Patients about to save money as Lipitor goes off patent
Lipitor, the best-selling prescription drug in the world, recently went “off patent” as the copyright on the drug has expired. Patients taking the drug can expect to save a lot of money as it and other brand-name drugs go generic.
Best selling drug of all time loses copyright
Patents and copyrights for pharmaceutical drugs don’t work like for other things. Unlike a book or a recording they don’t lose their copyright years after the death of the inventor, they lose it after a decade or so.
The world’s best-selling drug, Pfizer’s Lipitor, is officially “off-patent” as of Nov. 30, according to Reuters, meaning generic versions of the drug can be made and sold by generic drug firms. Lipitor has been responsible for about $13 billion in sales per year, which according to the CIA World FactBook is more than the Gross Domestic Product of Iceland. Generic drug companies are expected to start shipping their versions of the drug, which goes by the chemical name atorvastatin.
Generic Now available
A generic version of the drug by Watson Pharmaceuticals, according to the Wall Street Journal, starts shipping to pharmacies on Wednesday, Nov. 30. Watson is producing its generic atorvastatin in a partnership with Pfizer, which will receive a share of sales from Watson.

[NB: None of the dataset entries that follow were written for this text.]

(* ===== verification/Unix.v ===== *)
(** User programs: the system calls they make, the input and output functions
    of [src/ulib.c] and [src/printf.c], and the programs [src/cat.c],
    [src/echo.c], [src/init.c], [src/kill.c], [src/ln.c], [src/ls.c],
    [src/mkdir.c], [src/rm.c], [src/zombie.c].

    A program is an interaction tree over the calls of [src/user.h]: it asks for
    a call and goes on with its result, possibly for ever.  What a call does is
    left to a handler.  A buffer is the list of bytes passed or returned; the
    result of a call with an output argument contains it. *)

From S2P Require Import Prelude Machine Proc Disk Fs Grep Console Sh.
From stdpp Require Import options.
From ITree Require Import ITree ITreeFacts Events.State Events.StateFacts.

Declare Scope usys_scope.
Delimit Scope usys_scope with U.
Notation "x <- m ;; k" := (ITree.bind m (λ x, k)) : usys_scope.
Notation "m ;; k" := (ITree.bind m (λ _, k)) : usys_scope.

(** ** System calls *)

Inductive sysE : Type → Type :=
  | Sfork : sysE Z
  | Sexit : sysE Empty_set
  | Swait : sysE Z
  | Spipe : sysE (option (Z * Z))
  | Sread (fd n : Z) : sysE (Z * list Z)
  | Skill (pid : Z) : sysE Z
  | Sexec (path : list Z) (argv : list (list Z)) : sysE Z
  | Sfstat (fd : Z) : sysE (option stat)
  | Schdir (path : list Z) : sysE Z
  | Sdup (fd : Z) : sysE Z
  | Sopen (path : list Z) (mode : Z) : sysE Z
  | Swrite (fd : Z) (buf : list Z) : sysE Z
  | Smknod (path : list Z) (major minor : Z) : sysE Z
  | Sunlink (path : list Z) : sysE Z
  | Slink (old new : list Z) : sysE Z
  | Smkdir (path : list Z) : sysE Z
  | Sclose (fd : Z) : sysE Z
  | Ssleep (n : Z) : sysE Z.

Definition sys {A} (e : sysE A) : itree sysE A := ITree.trigger e.
(** [exit()] does not return. *)
Definition exit {A} : itree sysE A := Vis Sexit (λ v : Empty_set, match v with end).
(** A program that does not return, where one that does could be. *)
Definition noret {E A} (t : itree E Empty_set) : itree E A := ITree.bind t (λ v, match v with end).

Local Open Scope usys_scope.

(** ** Output *)

Definition putc (fd c : Z) : itree sysE unit := sys (Swrite fd [c]) ;; Ret tt.
Fixpoint puts (fd : Z) (l : list Z) : itree sysE unit :=
  match l with [] => Ret tt | c :: l => putc fd c ;; puts fd l end.

(** An argument of [printf]. *)
Inductive uarg := Aint (x : Z) | Astr (l : list Z).

(** [printf(fd, fmt, ...)]; [pct] is [state == '%'].  The programs pass an
    argument of the right kind for each conversion. *)
Fixpoint printf_from (fd : Z) (pct : bool) (fmt : list Z) (ap : list uarg) : itree sysE unit :=
  match fmt with
  | [] => Ret tt
  | c :: fmt =>
      if negb pct then
        if c =? 37 then printf_from fd true fmt ap else putc fd c ;; printf_from fd false fmt ap
      else match ap with
      | Aint x :: ap' =>
          if c =? 100 then puts fd (printint digits_upper (s32 x) 10 true) ;; printf_from fd false fmt ap'
          else if (c =? 120) || (c =? 112) then puts fd (printint digits_upper (s32 x) 16 false) ;; printf_from fd false fmt ap'
          else if c =? 99 then putc fd (u8 x) ;; printf_from fd false fmt ap'
          else if c =? 37 then putc fd c ;; printf_from fd false fmt ap
          else putc fd 37 ;; putc fd c ;; printf_from fd false fmt ap
      | Astr l :: ap' =>
          if c =? 115 then puts fd l ;; printf_from fd false fmt ap'
          else if c =? 37 then putc fd c ;; printf_from fd false fmt ap
          else putc fd 37 ;; putc fd c ;; printf_from fd false fmt ap
      | [] =>
          if c =? 37 then putc fd c ;; printf_from fd false fmt ap
          else putc fd 37 ;; putc fd c ;; printf_from fd false fmt ap
      end
  end.
Definition printf (fd : Z) (fmt : list Z) (ap : list uarg) : itree sysE unit := printf_from fd false fmt ap.
(** The string literal [s\n]. *)
Definition line (s : string) : list Z := bytes_of s ++ [NL].

(** ** Input *)

(** [gets(buf, max)]: the string read into [buf]. *)
Definition gets (max : Z) : itree sysE (list Z) :=
  ITree.iter (λ l : list Z,
    if Z.of_nat (length l) + 1 <? max then
      r <- sys (Sread 0 1) ;;
      if r.1 <? 1 then Ret (inr l) else
      let c := default 0 (head r.2) in
      Ret (if (c =? 10) || (c =? 13) then inr (l ++ [c]) else inl (l ++ [c]))
    else Ret (inr l)) [].

Definition stat (n : list Z) : itree sysE (option stat) :=
  fd <- sys (Sopen n O_RDONLY) ;;
  if fd <? 0 then Ret None else
  r <- sys (Sfstat fd) ;;
  sys (Sclose fd) ;;
  Ret r.

(** ** Programs *)

(** A loop over arguments. *)
Fixpoint each (l : list (list Z)) (body : list Z → itree sysE unit) : itree sysE unit :=
  match l with [] => Ret tt | a :: l => body a ;; each l body end.

Definition cat (fd : Z) : itree sysE unit :=
  ITree.iter (λ _ : unit,
    r <- sys (Sread fd 512) ;;
    if 0 <? r.1 then
      w <- sys (Swrite 1 r.2) ;;
      if negb (w =? r.1) then printf 1 (line "cat: write error") [] ;; exit else Ret (inl tt)
    else if r.1 <? 0 then printf 1 (line "cat: read error") [] ;; exit
    else Ret (inr tt)) tt.
Definition cat_main (argv : list (list Z)) : itree sysE Empty_set :=
  match tail argv with
  | [] => cat 0 ;; exit
  | files =>
      each files (λ a,
        fd <- sys (Sopen a 0) ;;
        if fd <? 0 then printf 1 (line "cat: cannot open %s") [Astr a] ;; exit
        else cat fd ;; sys (Sclose fd) ;; Ret tt) ;;
      exit
  end.

Fixpoint echo_args (l : list (list Z)) : itree sysE unit :=
  match l with
  | [] => Ret tt
  | a :: l => printf 1 (bytes_of "%s%s") [Astr a; Astr (match l with [] => [NL] | _ => [32] end)] ;; echo_args l
  end.
Definition echo_main (argv : list (list Z)) : itree sysE Empty_set := echo_args (tail argv) ;; exit.

Definition kill_main (argv : list (list Z)) : itree sysE Empty_set :=
  if Z.of_nat (length argv) <? 2 then printf 2 (line "usage: kill pid...") [] ;; exit else
  each (tail argv) (λ a, sys (Skill (atoi a)) ;; Ret tt) ;;
  exit.

Definition ln_main (argv : list (list Z)) : itree sysE Empty_set :=
  match argv with
  | [_; old; new] =>
      r <- sys (Slink old new) ;;
      (if r <? 0 then printf 2 (line "link %s %s: failed") [Astr old; Astr new] else Ret tt) ;;
      exit
  | _ => printf 2 (line "Usage: ln old new") [] ;; exit
  end.

(** The loop of [rm] and [mkdir], which stops at the first failure. *)
Fixpoint until_fail (l : list (list Z)) (call : list Z → itree sysE Z) (msg : list Z) : itree sysE unit :=
  match l with
  | [] => Ret tt
  | a :: l => r <- call a ;; if r <? 0 then printf 2 msg [Astr a] else until_fail l call msg
  end.
Definition rm_main (argv : list (list Z)) : itree sysE Empty_set :=
  if Z.of_nat (length argv) <? 2 then printf 2 (line "Usage: rm files...") [] ;; exit else
  until_fail (tail argv) (λ a, sys (Sunlink a)) (line "rm: %s failed to delete") ;;
  exit.
Definition mkdir_main (argv : list (list Z)) : itree sysE Empty_set :=
  if Z.of_nat (length argv) <? 2 then printf 2 (line "Usage: mkdir files...") [] ;; exit else
  until_fail (tail argv) (λ a, sys (Smkdir a)) (line "mkdir: %s failed to create") ;;
  exit.

Definition zombie_main : itree sysE Empty_set :=
  pid <- sys Sfork ;;
  (if 0 <? pid then sys (Ssleep 5) ;; Ret tt else Ret tt) ;;
  exit.

(** [init] *)
Definition init_wait (pid : Z) : itree sysE unit :=
  ITree.iter (λ _ : unit,
    wpid <- sys Swait ;;
    if (0 <=? wpid) && negb (wpid =? pid) then printf 1 (line "zombie!") [] ;; Ret (inl tt) else Ret (inr tt)) tt.
Definition init_round : itree sysE unit :=
  printf 1 (line "init: starting sh") [] ;;
  pid <- sys Sfork ;;
  if pid <? 0 then printf 1 (line "init: fork failed") [] ;; exit else
  if pid =? 0 then
    sys (Sexec (bytes_of "sh") [bytes_of "sh"]) ;;
    printf 1 (line "init: exec sh failed") [] ;;
    exit
  else init_wait pid.
Definition init_main : itree sysE Empty_set :=
  fd <- sys (Sopen (bytes_of "console") O_RDWR) ;;
  (if fd <? 0 then
     sys (Smknod (bytes_of "console") 1 1) ;;
     sys (Sopen (bytes_of "console") O_RDWR) ;;
     Ret tt
   else Ret tt) ;;
  sys (Sdup 0) ;;
  sys (Sdup 0) ;;
  ITree.iter (λ _ : unit, init_round ;; Ret (inl tt)) tt.

(** [ls] *)
(** The part of a path after its last slash, found from its end. *)
Definition after_slash (path : list Z) : list Z := rev (take (span_len (λ c, negb (c =? 47)) (rev path)) (rev path)).
Definition fmtname (path : list Z) : list Z :=
  let p := after_slash path in
  if DIRSIZ <=? Z.of_nat (length p) then p else p ++ replicate (Z.to_nat (DIRSIZ - Z.of_nat (length p))) 32.
Definition ls_print (path : list Z) (st : Fs.stat) : itree sysE unit :=
  printf 1 (line "%s %d %d %d") [Astr (fmtname path); Aint (st_type st); Aint (st_ino st); Aint (st_size st)].
(** The loop over the entries of a directory; [p] is the path and a slash. *)
Definition ls_entries (fd : Z) (p : list Z) : itree sysE unit :=
  ITree.iter (λ _ : unit,
    r <- sys (Sread fd sizeof_dirent) ;;
    if negb (r.1 =? sizeof_dirent) then Ret (inr tt) else
    if rd16 r.2 0 =? 0 then Ret (inl tt) else
    let buf := p ++ cstring (drop 2 r.2) 0 in
    st <- stat buf ;;
    match st with
    | None => printf 1 (line "ls: cannot stat %s") [Astr buf] ;; Ret (inl tt)
    | Some st => ls_print buf st ;; Ret (inl tt)
    end) tt.
Definition ls (path : list Z) : itree sysE unit :=
  fd <- sys (Sopen path 0) ;;
  if fd <? 0 then printf 2 (line "ls: cannot open %s") [Astr path] else
  st <- sys (Sfstat fd) ;;
  match st with
  | None => printf 2 (line "ls: cannot stat %s") [Astr path] ;; sys (Sclose fd) ;; Ret tt
  | Some st =>
      (if st_type st =? T_FILE then ls_print path st
       else if st_type st =? T_DIR then
         if 512 <? Z.of_nat (length path) + 1 + DIRSIZ + 1 then printf 1 (line "ls: path too long") []
         else ls_entries fd (path ++ [47])
       else Ret tt) ;;
      sys (Sclose fd) ;;
      Ret tt
  end.
Definition ls_main (argv : list (list Z)) : itree sysE Empty_set :=
  (if Z.of_nat (length argv) <? 2 then ls (bytes_of ".") else each (tail argv) ls) ;; exit.

(** ** Programs on standard input and output

    [io] is what is left of the input of descriptor 0 and what has been written
    to descriptor 1; the [i]th read returns at most [avail i + 1] bytes. *)
Record io := Io { io_in : list Z; io_reads : nat; io_out : list Z }.

Section io.
Variable avail : nat → nat.

Definition ioh : ∀ A, sysE A → io → itree sysE (io * A) := λ A e,
  match e in sysE A return io → itree sysE (io * A) with
  | Sread fd n => λ s,
      if fd =? 0 then
        let l := take (Z.to_nat n `min` S (avail (io_reads s))) (io_in s) in
        Ret (Io (drop (length l) (io_in s)) (S (io_reads s)) (io_out s), (Z.of_nat (length l), l))
      else r <- sys (Sread fd n) ;; Ret (s, r)
  | Swrite fd buf => λ s,
      if fd =? 1 then Ret (Io (io_in s) (io_reads s) (io_out s ++ buf), Z.of_nat (length buf))
      else r <- sys (Swrite fd buf) ;; Ret (s, r)
  | e => λ s, r <- sys e ;; Ret (s, r)
  end.

Lemma io_sys {A B} (e : sysE A) (k : A → itree sysE B) s : interp_state ioh (ITree.bind (sys e) k) s ≈ ITree.bind (ioh A e s) (λ x, interp_state ioh (k x.2) x.1).
Proof using. rewrite interp_state_bind. unfold sys at 1. by rewrite interp_state_trigger. Qed.

Lemma cat_step l n out :
  let p := take (512 `min` S (avail n)) l in
  interp_state ioh (cat 0) (Io l n out) ≈
    if decide (p = []) then Ret (Io l (S n) out, tt) else interp_state ioh (cat 0) (Io (drop (length p) l) (S n) (out ++ p)).
Proof using.
  intros p. unfold cat at 1. rewrite unfold_iter, interp_state_bind, io_sys.
  assert (ioh _ (Sread 0 512) (Io l n out) = Ret (Io (drop (length p) l) (S n) out, (Z.of_nat (length p), p))) as -> by done. rewrite bind_ret_l. cbn [fst snd].
  case_decide as Hp.
  - rewrite Hp. cbn [length drop]. change (0 <? Z.of_nat 0) with false. cbv iota. change (Z.of_nat 0 <? 0) with false. cbv iota. rewrite interp_state_ret, bind_ret_l. cbn [fst snd]. by rewrite interp_state_ret.
  - assert (0 < length p)%nat as Hl by (destruct p; [done|simpl; lia]). destruct (Z.ltb_spec 0 (Z.of_nat (length p))); [|lia]. rewrite io_sys.
    assert (∀ s, ioh _ (Swrite 1 p) s = Ret (Io (io_in s) (io_reads s) (io_out s ++ p), Z.of_nat (length p))) as -> by done. rewrite bind_ret_l. cbn [fst snd io_in io_reads io_out]. rewrite Z.eqb_refl. cbn [negb].
    rewrite interp_state_ret, bind_ret_l. cbn [fst snd]. by rewrite interp_state_tau, tau_eutt.
Qed.

(** [cat] copies its input to its output and returns, however the input
    arrives. *)
Lemma cat_copies s : ∃ n, interp_state ioh (cat 0) s ≈ Ret (Io [] n (io_out s ++ io_in s), tt).
Proof using.
  destruct s as [l n out]. cbn [io_in io_out]. remember (length l) as m eqn:Em. revert l n out Em. induction m as [m IH] using lt_wf_ind. intros l n out Em.
  pose proof (cat_step l n out) as Hstep. cbv zeta in Hstep. set (p := take (512 `min` S (avail n)) l) in *. assert (l = p ++ drop (length p) l) as Hpd.
  { unfold p. rewrite length_take. destruct (Nat.min_spec (512 `min` S (avail n)) (length l)) as [[? ->]|[? ->]]; [by rewrite take_drop|]. rewrite drop_all, app_nil_r. by rewrite take_ge. }
  case_decide as Hp.
  - assert (l = []) as -> by (destruct l; [done|]; unfold p in Hp; by destruct (512 `min` S (avail n))%nat eqn:E; [lia|]). exists (S n). rewrite Hstep. by rewrite app_nil_r.
  - assert (0 < length p)%nat by (destruct p; [done|simpl; lia]). assert (length (drop (length p) l) < m)%nat as Hlt by (apply (f_equal length) in Hpd; rewrite length_app in Hpd; lia). destruct (IH _ Hlt (drop (length p) l) (S n) (out ++ p) eq_refl) as [k Hk].
    exists k. rewrite Hstep, Hk. by rewrite <-app_assoc, <-Hpd.
Qed.
End io.
(* ===== verification/Startup.v ===== *)
(** Starting the processors: [startothers], [mpenter] and [mpmain] of
    [src/main.c], and [mycpu] of [src/proc.c].

    The boot processor writes where the next processor is to enter the kernel
    into the three words below the code of entryother.S, which all of them
    share, and wakes it through its interrupt controller; the processors then
    run at their own speed.  [startothers_safe]: each finds its own stack there,
    no matter how the steps interleave, and when [startothers] has returned all
    of them are running the scheduler. *)

From S2P Require Import Prelude Memory Machine.
From stdpp Require Import options.

(** [mycpu]: the index of the processor with this APIC identifier. *)
Fixpoint mycpu_from (i : nat) (apicids : list Z) (apicid : Z) : option nat :=
  match apicids with [] => None | a :: l => if a =? apicid then Some i else mycpu_from (S i) l apicid end.
Definition mycpu {St} (fl_if : bool) (apicids : list Z) (apicid : Z) : M St nat :=
  if fl_if then panic "mycpu called with interrupts enabled\n" else
  match mycpu_from 0 apicids apicid with Some i => ret i | None => panic "unknown apicid\n" end.

(** The page directory on which a processor enables paging. *)
Definition PTE_PS := 0x080.
Definition entrypgdir (i : Z) : Z :=
  if (i =? 0) || (i =? Z.shiftr KERNBASE 22) then Z.lor (Z.lor (Z.lor 0 PTE_P) PTE_W) PTE_PS else 0.

(** Where a processor is: waiting to be started, at the start of entryother.S,
    at the entry point in C with the words it read there, or in [scheduler]. *)
Inductive apoint := Halted | Started | Entered (esp eip cr3 : Z) | Scheduling (esp : Z).
Record cpu := Cpu { c_apicid : Z; c_started : Z; c_at : apoint }.
#[global] Instance eta_cpu : Eta cpu := λ c, Cpu (c_apicid c) (c_started c) (c_at c).
(** * Subscription billing: reconciliation handlers, usage gate, revenue metrics

    A shallow embedding of the billing route handlers
    ([handleCheckoutComplete], [handleSubscriptionUpdate],
    [handleSubscriptionDeleted], [handleInvoicePaid], [handlePaymentFailed])
    and of the Subscription model (schema validators, [resetUsage],
    [canUseFeature], [getMRR], [getARR], [getChurnRate]).

    Conventions.
    - A JavaScript [Date] is its time value: milliseconds since the epoch, in [Z].
    - A [Number] field is an integer in [Z] wherever the source only ever
      assigns integers to it; [mrr] (a yearly price divided by 12), its
      sum and the churn rate are exact rationals, kept canonical in [Qc]
      so that equality of values is equality of numbers.  The running
      program holds the doubles nearest to them.
    - The Subscription collection is a list of documents in natural order
      (what [findOne] without a sort scans); the User collection is a
      finite map from the user id.
    - The handlers are [async] functions that can reject; they live in a
      small state-and-exception monad over the database.
    - A handler takes the time of its run as the argument [now]: every
      [new Date()] of one run reads that instant. *)

From Stdlib Require Import ZArith QArith Qcanon List Lia.
From stdpp Require Import base decidable option strings list gmap.

Open Scope Z_scope.
Open Scope string_scope.

(** ** Dates *)

Definition Date := Z.

(** ** The plan catalogue ([PLANS]) *)

(** A value of an entitlement bundle: the object literals hold numbers and
    booleans. *)
Inductive JsVal :=
| JNum (n : Z)
| JBool (b : bool).

Inductive BillingCycle := monthly | yearly.

(** [prices: { monthly: .., yearly: .. }] *)
Record Prices := { price_monthly : Z; price_yearly : Z }.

Watson’s atorvastatin is projected to cost 50 percent less than brand-name Lipitor, though Pfizer is currently offering incentives customers to keep them on the brand-name version of the drug. Pfizer is offering mail-order service and coupons that lower monthly co-pays to $4.
According to Reuters, the price of generic versions of Lipitor is projected to be 20 to 30 percent lower than the brand-name drug during the next six months. Pharmaceutical companies have a six-month window of “semi-exclusivity,” where only a limited number of generic versions can enter the market, after which it is open season. According to USA Today, the price of the generic version will be up to 80 percent lower than that of the brand name within a year.
Other generic drug makers, such as Teva Pharmaceutical Industries in Israel and Ranbaxy Laboratories in India, haven’t announced their own generic atorvastatin yet.
Other drugs soon to go generic
A few other drugs are slated to go off-patent for 2012. According to ABC, anti-clotting medication Plavix will lose its patent in May of 2012. A month supply of brand-name Plaivx currently costs about $162. In the spring, AstraZeneca’s anti-psychotic Seroquel will lose its patent. In August of 2012, Takeda’s Type 2 Diabetes medication Actos, Merck’s astma/allergy medication Singulair and Amgen’s psoriasis and rheumatoid arthiritis drug Enbrel will all go off-patent and generics will enter the marketplace.
Generic drugs, according to ABC, account for 63 percent or more of prescriptions and are usually cheaper by 71 percent or more than brand-name versions of the same medications.